**Assigned task**
Print verbatim the opening line of the material and every subsequent line through the one containing "Lemma handle_discloses e".

**Records shown**
Lemma conclude_discloses {A} (x : Store * result A) k db' out :
  conclude x k = (db', out) → discloses (rs_Payload out) = true → ∃ y, x = (db', Ok y) ∧ out = k y.
Proof. destruct x as [db [y|e]]; intros [= <- <-]; [eauto|by rewrite refuse_discloses]. Qed.

Lemma checked_discloses {A} db (x : result A) k db' out :
  checked db x k = (db', out) → discloses (rs_Payload out) = true → ∃ y, x = Ok y ∧ k y = (db', out).
Proof. destruct x as [y|e]; simpl; [eauto|intros [= <- <-]; by rewrite refuse_discloses]. Qed.

Lemma RoleAllows_evidence role action : RoleAllows role action = true → EvidenceAction action = true → role = "owner".
Proof.
  unfold RoleAllows. destruct (String.eqb_spec role "owner"); [done|]. intros [_ Ha]%andb_true_iff.
  by apply orb_true_iff in Ha as [Ha%String.eqb_eq|Ha%String.eqb_eq]; rewrite Ha.
Qed.

Lemma Cancel_role clk w a id revision db db' o :
  Engine.Cancel clk w a id revision db = (db', Ok o) → RoleAllows (a_Role a) (d_Action (pl_Draft (op_Plan o))) = true.
Proof.
  unfold Engine.Cancel. destruct (Update _ _ _ _) as [db1 [u|]] eqn:Hu; [|done]. intros [= -> He].
  apply Update_ok in Hu as (_ & v & Hv & ->). destruct u. pose proof Hv as Hv'. unfold cancel_tx in Hv. split_hyp Hv. bool_hyps.
  apply cancel_tx_ok in Hv' as (o1 & o2 & Ho1 & _ & Ho2 & Hev & _). simplify_eq.
  unfold engine_Operation, st_Operation in He. simpl in He.
  destruct (s_Operations (committed clk _) !! id) as [o'|] eqn:Ho'; [|done]. injection He as ->.
  eapply lookup_weaken in Ho'; [|apply committed_subseteq]. rewrite Ho2, lookup_insert_eq in Ho'. injection Ho' as <-.
  by rewrite (ev_Plan _ _ Hev).
Qed.

Lemma handle_discloses e an a r id src db db' out :
  handle cfg Target Depth e an a r id src db = (db', out) → discloses (rs_Payload out) = true → a_Role a = "owner".
Proof.
  destruct e; cbn [handle]; intros Hh Hd.
  all: try (injection Hh as <- <-).
  all: try (apply answer_discloses in Hd as (p & Hp & Hd); apply owner_ok in Hp; by destruct Hp).
  - unfold session in Hd. by destruct (match rq_Cookie r !! _ with Some _ => _ | None => _ end).
  - unfold logout in Hh. destruct (rq_Cookie r !! _); [|by simplify_eq]. by destruct (conclude_discloses _ _ _ _ Hh Hd) as (? & _ & ->).
  - unfold inventory in Hd. apply answer_discloses in Hd as (p & Hp & Hd). apply bind_ok in Hp as (inv & _ & Hp). injection Hp as <-.
    revert Hd. cbv zeta. repeat case_match; done.
  - unfold memoryAdvice in Hh. apply checked_discloses in Hh as ([[[[? ?] ?] ?] ?] & Hr & _); [|done].
    by apply advice_request_ok in Hr as [].
  - unfold memoryInspect in Hh. apply checked_discloses in Hh as (y & Hy & _); [|done]. by apply owner_ok in Hy as [].
  - unfold performanceInspect in Hh. apply checked_discloses in Hh as (y & Hy & _); [|done]. by apply owner_ok in Hy as [].
  - unfold profiles in Hd. destruct (ad_Snapshot _); [done|]. by rewrite refuse_discloses in Hd.
  - unfold configuration in Hd. apply answer_discloses in Hd as (p & Hp & Hd). apply bind_ok in Hp as (c & _ & Hp). by injection Hp as <-.
  - unfold plan in Hh. apply checked_discloses in Hh as (d & _ & Hh); [|done]. apply conclude_discloses in Hh as (p & Hp & ->); [|done].
    apply CreatePlan_ok in Hp as ((c & inv & pv & Hpl) & _). simpl in Hd.
    rewrite (pd_Draft _ _ _ _ _ _ _ _ _ _ _ _ Hpl) in Hd. eapply RoleAllows_evidence; [apply Hpl|done].
  - unfold getPlan in Hd. destruct (st_Plan db id) as [p|]; [|by rewrite refuse_discloses in Hd].
    apply answer_discloses in Hd as (p' & Hp & Hd). destruct (EvidenceAction _) eqn:He; [by apply owner_ok in Hp as []|].
    injection Hp as <-. simpl in Hd. congruence.
  - unfold apply in Hh. apply checked_discloses in Hh as (y & _ & Hh); [|done]. apply conclude_discloses in Hh as (op & Hop & ->); [|done].
    apply Apply_Update, Update_ok in Hop as (_ & v & Hv & _). simpl in Hd.
    apply apply_tx_ok in Hv as [(_ & Hacc & _)|(_ & _ & _ & _ & _ & Hr)]; eapply RoleAllows_evidence; try exact Hd; [apply Hacc|exact Hr].
  - unfold operations in Hd. destruct (id <>s ""); simpl in Hd.
    + destruct (engine_Operation db id) as [o|]; [|by rewrite refuse_discloses in Hd].
      destruct (String.eqb_spec (a_Role a) "owner"); [done|]. cbn [negb] in Hd. rewrite andb_true_r in Hd.
      destruct (EvidenceAction _) eqn:He; [by rewrite refuse_discloses in Hd|]. simpl in Hd. unfold evidence_record in Hd. congruence.
    + destruct (String.eqb_spec (a_Role a) "owner"); [done|]. simpl in Hd. apply existsb_exists in Hd as (o & Ho & He).
      apply list_elem_of_In, list_elem_of_filter in Ho as [Hf _]. unfold evidence_record in He. congruence.
  - unfold cancel in Hh. apply checked_discloses in Hh as (rev & _ & Hh); [|done]. apply conclude_discloses in Hh as (o & Ho & ->); [|done].
    apply Cancel_role in Ho. by eapply RoleAllows_evidence.
  - unfold recover in Hh. apply checked_discloses in Hh as (y & _ & Hh); [|done]. apply conclude_discloses in Hh as (p & Hp & ->); [|done].
    unfold Recover in Hp. by destruct (String.eqb_spec (a_Role a) "owner").
  - unfold export in Hd. apply answer_discloses in Hd as (p & Hp & Hd). apply bind_ok in Hp as (b & _ & Hp). by injection Hp as <-.
  - unfold revoke in Hh. apply checked_discloses in Hh as (y & _ & Hh); [|done]. by destruct (conclude_discloses _ _ _ _ Hh Hd) as (? & _ & ->).
Qed.

(** C14: Owner-only material stays with owners. An answer that carries an evidence plan or
    operation, an evidence or performance summary, an artifact, an advisory result,
    telemetry, the credential list or the audit log is only ever given to a request that
    presents a live owner credential. *)
Theorem evidence_confined an r src w w' out :
  serve cfg Target Depth an r src w = (w', out) → discloses (rs_Payload out) = true →
  ∃ a, presents (λ i, an_auth an (S i)) r (AuthState (wd_db w)) a ∧ a_Role a = "owner".
Proof.
  intros Hs Hd. apply serve_cases in Hs as [[[_ (h & e & ->)]|[_ [->| ->]]]|[_ [(_ & _ & Hl)|(e & id & a & _ & Hp & Hh)]]].
  - by rewrite refuse_discloses in Hd.
  - done.
  - unfold browser in Hd. repeat (case_match; try (by rewrite refuse_discloses in Hd)); done.
  - revert Hl Hd. unfold login. repeat (destruct (negb _); [intros [= _ <-]; by rewrite refuse_discloses|]).
    destruct (limited _ _ _) as [l []]; [intros [= _ <-]; by rewrite refuse_discloses|].
    destruct (read_body _ _ _); [|intros [= _ <-]; by rewrite refuse_discloses]. cbv zeta.
    destruct (Login _ _ _ _ _ _ _) as [db1 [[[a0 token] se]|err]]; intros [= _ <-]; [done|by rewrite refuse_discloses].
  - exists a. eauto using handle_discloses.
Qed.
End Service.
(* ===== verification/Advisor.v ===== *)
(** The memory adviser ([internal/advisor/client.go]): one bounded session with the external
    service, its request budget, the three tools, the deadline and the cancellation.

    A run is a tree of interactions: HTTP exchanges, calls of the local handler, the poll
    timer and the context.  Raw JSON is text, decoded through [JSONText]. *)
From S2P Require Import Prelude Interact Json Types Config Wire Evidence Api.
From stdpp Require Import pretty.
#[local] Open Scope Z_scope.

(** ** Constants *)

Definition ReadMemoryEvidence : string := "read_memory_evidence".
Definition ExplainMemoryCapacity : string := "explain_memory_capacity".
Definition RequestMemoryPlan : string := "request_memory_plan".
Definition apiOrigin : string := "https://api.openai.com".
Definition sessionsPath : string := "/v1/agents/sessions".
Definition maxResponseBytes : Z := 128 * 2^10.
Definition maxTotalBytes : Z := 2^20.
Definition maxToolOutputBytes : Z := 16 * 2^10.
Definition maxSummaryBytes : Z := 8 * 2^10.
Definition maxRequests : Z := 64.
Definition maxReportedTokens : Z := 16384.

(** [safeID]: [^\[A-Za-z0-9\]\[A-Za-z0-9_-\]{0,127}$]. *)
Definition id_rest (c : ascii) : bool := is_alnum c || Ascii.eqb c "_"%char || Ascii.eqb c "-"%char.
Definition safeID (s : string) : bool := headed_name id_rest 0 127 s.

(** ** The interactions *)

(** One HTTP request as it is sent. *)
Record CloudRequest := mkCloudRequest {
  cq_Method : string;
  cq_URL : string;
  cq_Header : list (string * string);
  cq_Body : option string }.
(** What became of it: it could not be built, no answer (with the error of the context, when
    it has one), or an answer with the body that could be read. *)
Inductive CloudAnswer :=
| CloudUnsent
| CloudLost (expired : option error)
| CloudAnswered (code : Z) (body : string) (readable : bool).

Inductive CloudAct :=
| CExchange (r : CloudRequest)
(** the local handler, given by the caller *)
| CHandler (name : string)
(** [ctx.Err()] *)
| CContext
(** the poll timer, or the end of the context *)
| CTimer.
Definition cloud_answer (e : CloudAct) : Type :=
  match e with
  | CExchange _ => CloudAnswer
  | CHandler _ => result string
  | CContext | CTimer => option error
  end.

(** ** Wire data *)

Record functionCall := mkFunctionCall { fc_Type : string; fc_TurnID : string; fc_CallID : string; fc_Name : string; fc_Arguments : string }.
Record session := mkSession {
  sn_ID : string;
  sn_Object : string;
  sn_Status : string;
  sn_Environment : string;
  sn_RequiredActions : list functionCall;
  sn_Usage : option Usage }.
Record turn := mkTurn { tn_ID : string; tn_SessionID : string; tn_SubagentID : string; tn_Status : string; tn_Usage : option Usage }.
Record toolResult := mkToolResult { to_Type : string; to_TurnID : string; to_CallID : string; to_Success : bool; to_Output : string; to_Error : string }.
Record item := mkItem { it_Type : string; it_Role : string; it_Phase : string; it_Status : string; it_TurnID : string; it_Content : list (string * string) }.

Definition functionCall0 := mkFunctionCall "" "" "" "" "".
Definition session0 := mkSession "" "" "" "" [] None.
Definition turn0 := mkTurn "" "" "" "" None.
Definition toolResult0 := mkToolResult "" "" "" false "" "".
Definition item0 := mkItem "" "" "" "" "" [].
Definition AdvisorResult0 := mkAdvisorResult "" "" 0 0 None false "" false false false.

**Answer section**
Lemma conclude_discloses {A} (x : Store * result A) k db' out :
  conclude x k = (db', out) → discloses (rs_Payload out) = true → ∃ y, x = (db', Ok y) ∧ out = k y.
Proof. destruct x as [db [y|e]]; intros [= <- <-]; [eauto|by rewrite refuse_discloses]. Qed.

Lemma checked_discloses {A} db (x : result A) k db' out :
  checked db x k = (db', out) → discloses (rs_Payload out) = true → ∃ y, x = Ok y ∧ k y = (db', out).
Proof. destruct x as [y|e]; simpl; [eauto|intros [= <- <-]; by rewrite refuse_discloses]. Qed.

Lemma RoleAllows_evidence role action : RoleAllows role action = true → EvidenceAction action = true → role = "owner".
Proof.
  unfold RoleAllows. destruct (String.eqb_spec role "owner"); [done|]. intros [_ Ha]%andb_true_iff.
  by apply orb_true_iff in Ha as [Ha%String.eqb_eq|Ha%String.eqb_eq]; rewrite Ha.
Qed.

Lemma Cancel_role clk w a id revision db db' o :
  Engine.Cancel clk w a id revision db = (db', Ok o) → RoleAllows (a_Role a) (d_Action (pl_Draft (op_Plan o))) = true.
Proof.
  unfold Engine.Cancel. destruct (Update _ _ _ _) as [db1 [u|]] eqn:Hu; [|done]. intros [= -> He].
  apply Update_ok in Hu as (_ & v & Hv & ->). destruct u. pose proof Hv as Hv'. unfold cancel_tx in Hv. split_hyp Hv. bool_hyps.
  apply cancel_tx_ok in Hv' as (o1 & o2 & Ho1 & _ & Ho2 & Hev & _). simplify_eq.
  unfold engine_Operation, st_Operation in He. simpl in He.
  destruct (s_Operations (committed clk _) !! id) as [o'|] eqn:Ho'; [|done]. injection He as ->.
  eapply lookup_weaken in Ho'; [|apply committed_subseteq]. rewrite Ho2, lookup_insert_eq in Ho'. injection Ho' as <-.
  by rewrite (ev_Plan _ _ Hev).
Qed.

Lemma handle_discloses e an a r id src db db' out :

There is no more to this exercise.